| WHAT THIS TASK INVOLVES |
Restate word for word the lines of the records below, starting at the line that contains "served (λ n events, ∃" and ending at the line that contains "[]|]. do 2 skip.", with both of those lines included and nothing else.

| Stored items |
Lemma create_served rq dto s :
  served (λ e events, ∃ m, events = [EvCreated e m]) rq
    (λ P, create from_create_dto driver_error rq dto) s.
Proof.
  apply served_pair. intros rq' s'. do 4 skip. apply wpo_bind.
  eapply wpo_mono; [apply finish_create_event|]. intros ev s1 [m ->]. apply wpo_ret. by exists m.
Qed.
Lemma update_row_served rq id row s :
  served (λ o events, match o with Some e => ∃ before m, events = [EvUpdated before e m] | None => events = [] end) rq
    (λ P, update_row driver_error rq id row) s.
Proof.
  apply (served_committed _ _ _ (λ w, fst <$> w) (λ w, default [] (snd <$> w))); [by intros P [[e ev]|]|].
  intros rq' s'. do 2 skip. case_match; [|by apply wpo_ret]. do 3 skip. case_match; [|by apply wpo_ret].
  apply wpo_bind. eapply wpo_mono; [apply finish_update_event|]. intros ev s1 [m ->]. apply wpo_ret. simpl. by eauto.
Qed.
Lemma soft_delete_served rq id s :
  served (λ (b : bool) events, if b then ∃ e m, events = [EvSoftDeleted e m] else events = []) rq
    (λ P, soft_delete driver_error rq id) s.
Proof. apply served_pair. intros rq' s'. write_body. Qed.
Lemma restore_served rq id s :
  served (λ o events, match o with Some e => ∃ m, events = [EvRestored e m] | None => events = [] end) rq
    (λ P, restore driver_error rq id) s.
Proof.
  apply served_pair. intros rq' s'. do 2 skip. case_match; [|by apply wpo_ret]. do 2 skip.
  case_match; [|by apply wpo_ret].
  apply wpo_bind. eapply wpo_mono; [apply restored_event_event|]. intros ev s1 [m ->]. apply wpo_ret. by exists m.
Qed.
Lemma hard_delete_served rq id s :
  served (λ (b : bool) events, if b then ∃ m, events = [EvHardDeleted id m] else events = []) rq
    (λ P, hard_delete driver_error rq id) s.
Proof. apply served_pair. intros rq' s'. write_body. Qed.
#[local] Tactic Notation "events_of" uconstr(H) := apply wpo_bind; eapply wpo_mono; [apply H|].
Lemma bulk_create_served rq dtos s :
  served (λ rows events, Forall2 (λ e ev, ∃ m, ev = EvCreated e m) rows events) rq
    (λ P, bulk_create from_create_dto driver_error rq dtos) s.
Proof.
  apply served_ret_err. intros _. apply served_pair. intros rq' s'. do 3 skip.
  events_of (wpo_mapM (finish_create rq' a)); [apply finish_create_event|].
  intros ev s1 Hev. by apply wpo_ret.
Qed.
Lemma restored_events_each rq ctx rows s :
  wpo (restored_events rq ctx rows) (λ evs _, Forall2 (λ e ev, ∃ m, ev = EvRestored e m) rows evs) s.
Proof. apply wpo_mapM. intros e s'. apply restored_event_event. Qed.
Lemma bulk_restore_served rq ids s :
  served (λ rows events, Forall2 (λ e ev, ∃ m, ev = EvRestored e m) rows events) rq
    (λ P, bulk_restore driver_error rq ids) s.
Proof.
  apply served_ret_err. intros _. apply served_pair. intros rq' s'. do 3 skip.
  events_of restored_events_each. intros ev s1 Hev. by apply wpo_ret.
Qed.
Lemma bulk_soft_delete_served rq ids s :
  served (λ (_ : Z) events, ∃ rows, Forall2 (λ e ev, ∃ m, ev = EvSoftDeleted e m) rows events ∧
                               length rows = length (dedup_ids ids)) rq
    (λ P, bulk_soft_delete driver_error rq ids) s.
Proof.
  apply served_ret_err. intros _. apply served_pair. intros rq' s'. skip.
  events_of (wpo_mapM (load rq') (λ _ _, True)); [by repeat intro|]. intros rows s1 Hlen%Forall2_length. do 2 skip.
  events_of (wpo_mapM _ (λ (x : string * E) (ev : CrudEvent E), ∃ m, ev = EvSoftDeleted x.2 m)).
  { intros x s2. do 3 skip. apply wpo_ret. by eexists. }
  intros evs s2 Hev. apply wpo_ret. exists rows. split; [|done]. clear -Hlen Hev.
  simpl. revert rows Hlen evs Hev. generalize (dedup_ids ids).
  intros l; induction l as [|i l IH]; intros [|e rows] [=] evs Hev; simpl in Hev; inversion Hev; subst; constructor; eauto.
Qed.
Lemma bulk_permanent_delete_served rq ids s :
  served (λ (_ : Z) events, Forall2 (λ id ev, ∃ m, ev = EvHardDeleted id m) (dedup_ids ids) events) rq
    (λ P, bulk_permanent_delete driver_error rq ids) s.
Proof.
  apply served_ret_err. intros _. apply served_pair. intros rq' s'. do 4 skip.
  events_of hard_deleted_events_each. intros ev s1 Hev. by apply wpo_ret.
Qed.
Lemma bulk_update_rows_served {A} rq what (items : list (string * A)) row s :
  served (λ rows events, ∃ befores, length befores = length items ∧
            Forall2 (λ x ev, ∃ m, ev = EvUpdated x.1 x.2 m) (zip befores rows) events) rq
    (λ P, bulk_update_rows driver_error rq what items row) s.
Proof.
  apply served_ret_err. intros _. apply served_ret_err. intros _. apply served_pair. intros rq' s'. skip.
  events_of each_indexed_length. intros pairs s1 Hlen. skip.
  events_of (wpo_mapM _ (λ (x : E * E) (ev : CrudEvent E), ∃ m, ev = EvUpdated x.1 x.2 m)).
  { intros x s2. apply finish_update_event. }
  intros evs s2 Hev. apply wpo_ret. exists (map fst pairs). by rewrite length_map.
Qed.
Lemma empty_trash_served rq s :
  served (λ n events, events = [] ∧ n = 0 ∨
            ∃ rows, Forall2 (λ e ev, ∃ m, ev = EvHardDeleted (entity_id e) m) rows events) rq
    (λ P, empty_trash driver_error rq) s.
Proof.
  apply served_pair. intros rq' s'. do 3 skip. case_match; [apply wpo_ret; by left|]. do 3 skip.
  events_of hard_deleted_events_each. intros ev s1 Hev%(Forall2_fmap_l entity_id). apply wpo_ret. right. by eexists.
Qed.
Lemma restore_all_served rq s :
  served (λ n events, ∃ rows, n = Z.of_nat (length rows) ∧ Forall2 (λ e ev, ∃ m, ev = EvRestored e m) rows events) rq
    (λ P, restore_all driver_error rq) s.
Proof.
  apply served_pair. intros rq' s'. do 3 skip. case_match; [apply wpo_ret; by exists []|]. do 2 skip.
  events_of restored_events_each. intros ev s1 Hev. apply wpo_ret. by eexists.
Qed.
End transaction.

| RESPONSE BOX |
  served (λ n events, ∃ rows, n = Z.of_nat (length rows) ∧ Forall2 (λ e ev, ∃ m, ev = EvRestored e m) rows events) rq
    (λ P, restore_all driver_error rq) s.
Proof.
  apply served_pair. intros rq' s'. do 3 skip. case_match; [apply wpo_ret; by exists []|]. do 2 skip.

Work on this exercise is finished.